Speaking at presentation of half-year results, Sheppard said in response to Mining Weekly Online that the machine was continuing to show pleasing progress ahead of its ultimate design still having to be determined.

“Overall, it’s looking pleasing,” he said.

The latest-generation Mark IV reef-boring machine is being put through its paces at the TauTona gold mine’s lower carbon leader shaft pillar and other machines have also been deployed at the Savuka gold mine carbon leader shaft pillar project.

Setting out technology in its half-year presentation document as a top-five priority, AngloGold revealed that talks are under way with the Department of Mineral Resources for permission to conduct continuous, round-the-clock operations, which will significantly strengthen the business case for the fuller introduction of its new raise-boring technology, which dispenses with conventional drilling and blasting.

Mining 365 days a year instead of the current 260, which the blast-free technology allows, provides the necessary time to complete the number of holes each machine drills a month.

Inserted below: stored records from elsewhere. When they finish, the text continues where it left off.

Lemma migrate_loop_spec src dest f fuel : forall pos si b m g,
  migrated_to src dest pos b m f g -> sni_at pos si -> size (Store_view src b) < fuel ->
  exists m' b', Map_migrate_loop fuel src dest si m b = (Ok m', b') /\ Read_inv b' /\ keeps_writable b b' /\ only_under src b b' /\
    empty_under src b' /\ Map_attached dest m' /\ map_carries m' (conv_content f).
Proof.
  induction fuel as [|fuel IH]; intros pos si b m g Hm Hsi Hf; [lia|]. cbn [Map_migrate_loop].
  destruct (sni_peek_spec src b (mt_inv _ _ _ _ _ _ _ Hm) (mt_tidy _ _ _ _ _ _ _ Hm) pos si Hsi) as (r & Hr & Hspec). destruct r as [[q x]|].
  - destruct Hspec as (j & -> & Hx & Hj & Hmin).
    destruct (sni_next_spec src b (mt_ff _ _ _ _ _ _ _ Hm) pos si j x Hsi Hr ltac:(by eexists)) as (si' & -> & Hsi').
    destruct (migrate_step fuel src dest pos b m f g j x Hm Hx Hj Hmin) as (b1 & m1 & g1 & Hstep & Hm1 & Hk1 & Hu1 & Hsize).
    rewrite Hstep. destruct (IH (Some j) si' b1 m1 g1 Hm1 Hsi' ltac:(lia)) as (m' & b' & Hl & ? & ? & ? & ? & ? & ?).
    exists m', b'. split_and!; eauto with orga.
  - unfold StoreNextIter_next. rewrite Hr. exists m, b. destruct Hm as [Hb Ht Hff Hst Hrest Hma Hc Hd Htodo Hn].
    split_and!; [done..|by auto with orga|by auto with orga| |done|].
    + intros q Hq. apply only_under_empty; [done| |done]. intros j Hj. by apply (Hspec j (Hst j Hj)).
    + eapply map_carries_ext, Hc. intros k. unfold conv_content. destruct (oldk k) as [j|] eqn:Hk; [|by apply Hn].
      apply oldk_spec in Hk as ->. cbn [mbind option_bind]. destruct (decide (beyond pos j)) as [Hp|Hp]; [|by apply Hd].
      rewrite Htodo by done. destruct (Hrest j Hp) as [Hh _]. unfold store_holds in Hh. rewrite <- view_at in Hh.
      destruct (Store_view src b !! enc j) eqn:Hs; [|by rewrite Hh]. destruct (Hspec j Hp). by eexists.
Qed.

(** What is stored as a map, and fit for being migrated. *)
Definition map_migratable src b f : Prop := Map_tidy (K := K0) src b /\ no_ff_key (K := K0) src b /\
  forall j x, f j = Some x -> migratable (MigrateSpec := MVS) (Store_sub src (enc j)) b x.

Lemma Map_migrate_spec src dest b f bs : Read_inv b -> (forall j, store_holds src b j (f j)) -> map_migratable src b f ->
  exists m b', Map_migrate src dest bs b = (Ok (m, bs), b') /\ Read_inv b' /\ keeps_writable b b' /\ only_under src b b' /\
    empty_under src b' /\ Map_attached dest m /\ map_carries m (conv_content f).
Proof.
  intros Hb Hh (Ht & Hff & Hmig). unfold Map_migrate, Map_with_store, bindM, liftM, readM. cbn [Map_attach attach_children Map_children Map_new].
  destruct (migrate_loop_spec src dest f (S (entry_bound b)) None (mkStoreNextIter Unbounded Unbounded) b (mkMap dest []) (fun _ => None)) as (m & b' & -> & Hrest).
  - split; [done|done|done|done| | | | |done|done].
    + intros j Hj. split; [apply Hh|apply Hmig].
    + split_and!; [done|constructor|constructor].
    + split_and!; [constructor|constructor|done].
    + intros j Hj. by destruct Hj.
  - done.
  - apply Nat.lt_succ_r. etrans; [apply size_strip|]. by apply entry_bound_spec.
  - exists m, b'. done.
Qed.

Lemma map_loads src b bs f : Read_inv b -> loads (V := Map K0 V0) src b bs f -> bs = [] /\ forall j, store_holds src b j (f j).
Proof.
  intros Hb Hl. destruct (Hl b [] Hb (agree_under_refl _ _) (or_introl I)) as (m & Hm & _ & Hf).
  cbn [State_load Map_State] in Hm. unfold Map_load in Hm. cbn [Map_attach attach_children Map_children Map_new] in Hm. injection Hm as <- Hbs.
  rewrite app_nil_r in Hbs. split; [done|exact Hf].
Qed.

(** C35: migrating a map. Whatever is stored as a map of the previous version becomes, as a
    value in memory at its new place, the map that has for each key that was stored the
    migrated value at the migrated key, and nothing else; nothing is left behind in the
    source, and nothing outside of it has changed. It ends, the number of entries being a
    bound, provided that no stored key is all [0xff]. The source may be the destination. *)
Theorem Map_migrate_keeps src dest b f bs : Read_inv b -> (forall j, store_holds src b j (f j)) -> map_migratable src b f ->
  dest = src \/ disjoint_prefixes (Store_prefix src) (Store_prefix dest) /\ empty_under dest b ->
  exists m b', Map_migrate src dest bs b = (Ok (m, bs), b') /\ Read_inv b' /\ Map_attached dest m /\
    Map_abs b' m (conv_content f) /\ empty_under src b' /\ only_under src b b'.
Proof.
  intros Hb Hh Hmig Hd. destruct (Map_migrate_spec src dest b f bs Hb Hh Hmig) as (m & b' & Hm & Hb' & _ & Hu & He & Ha & Hc).
  exists m, b'. split_and!; [done..| |done|done]. apply (map_carries_abs m (conv_content f) dest); [done..|].
  destruct Hd as [->|[Hd Hed]]; [done|]. intros r Hr. rewrite <- (only_under_agree src dest b b' Hd Hu r Hr). by apply Hed.
Qed.

(** Maps as values of maps. *)
Definition Map_MigrateSpec : MigrateSpec (Map K0 V0) (Map K V) (SS0 := Map_StateSpec (StateSpec0 := SS0)) (SS := Map_StateSpec (StateSpec0 := SS)) (MV := Map_Migrate) conv_content.
Proof.
  simple refine (Build_MigrateSpec St _ _ _ _ (Map K0 V0) (Map K V) _ _ _ _ _ conv_content map_carries map_migratable _ _ _ _ _).
  - intros s b b' f Hag (Ht & Hff & Hmig). assert (Hv : forall q, q <> [] -> Store_view s b' !! q = Store_view s b !! q).
    { intros q Hq. rewrite !view_at. symmetry. by apply Hag. }
    split_and!.
    + intros q Hq Hs. rewrite Hv in Hs by done. destruct (Ht q Hq Hs) as (j & r & -> & Hj). exists j, r. rewrite Hv by apply enc_nonempty. done.
    + intros j. rewrite Hv by apply enc_nonempty. apply Hff.
    + intros j x Hx. eapply (migratable_agree (MigrateSpec := MVS)); [|by apply Hmig]. by apply agree_under_sub.
  - intros m g Hc. by apply (map_carries_valid m g).
  - intros m g s Hc. by apply map_carries_attach.
  - intros m g s b Hb Ha Hc He. by apply (map_carries_abs m g s b).
  - intros s d b bs f rest Hb Hl Hmig _. destruct (map_loads s b bs f Hb Hl) as [-> Hh].
    destruct (Map_migrate_spec s d b f rest Hb Hh Hmig) as (m & b' & Hm & ? & ? & ? & _ & ? & ?). by exists m, b'.
Defined.
End Maps.

(** ** Migrating a node's state

    The migrations of the plugins that have their own (src/plugins/abci.rs, query.rs,
    chain_commitment.rs), and a map of maps whose keys got a wider type, migrated and
    written back. *)
#[local] Open Scope Z_scope.

Section Plugins.
Context `{Profile} `{CompatMode} `{PM : PluginMessages} `{HO : HashOrder}.
Context {St : Type} `{Read St} `{!Write St} `{!Bounded St} {SVU : State St ValidatorUpdate}.
Context {T : Type} {ST : State St T} {MT : Migrate St T}.

(** [*bytes = &bytes[1..]] *)
Definition skip_version (bs : bytes) : res bytes :=
  if compat_mode then Ok bs
  else match bs with [] => Panic "range start index 1 out of range for slice of length 0" | _ :: bs => Ok bs end.
(** The maps of the plugin are loaded, and stay at home in the source. *)
Definition ABCI_migrate (src dest : Store) (bs : bytes) : M (St * ContextMap) (ABCIPlugin T * bytes) :=
  do bs <- liftM (skip_version bs);
  do inner <- on_store (Migrate_migrate (Store_sub src [0]) (Store_sub dest [0]) bs);
  do updates <- on_store (readM (State_load (V := UpdateMap) (Store_sub src [1]) inner.2));
  do vp <- on_store (readM (State_load (V := VpMap) (Store_sub src [2]) updates.2));
  do current_vp <- on_ctx (in_cells (new_vp (Some vp.1)));
  do op <- on_store (readM (State_load (V := OperatorMap) (Store_sub src [3]) vp.2));
  do cons_key_by_op_addr <- on_ctx (in_cells (new_op (Some op.1)));
  retM (mkABCIPlugin inner.1 None updates.1 None None current_vp cons_key_by_op_addr None, op.2).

“We’re busy with a whole suite of research and development, and following quite a rigorous programme of stage-gating, to make sure we’re spending our money in the right areas and getting out proverbial bang for our buck,” Sheppard told Mining Weekly Online.

Ultrahigh-strength backfill product has also been developed to be able to pump over the required 1 000 m distance, a prerequisite for a full production mining cycle.

The new raise-boring technology produced 100 kg of gold for AngloGold Ashanti in 2014 and was targeted to be competitive with conventional mining in 2015.

The company has used the raise-bore technology to drill in shaft pillars that are unsafe to mine conventionally.

So far, the technology has put the company in a position to mine “all the gold and only the gold all the time” and to overcome the current drill-and-blast constraint of only being able to work 66% of each day.

The need for the new technology is compelling, as only 60% of the gold ore in South Africa’s rich Witwatersrand basin is accessible using current drill-and-blast technology and 40% of the gold is left behind in pillars to keep seismicity at bay.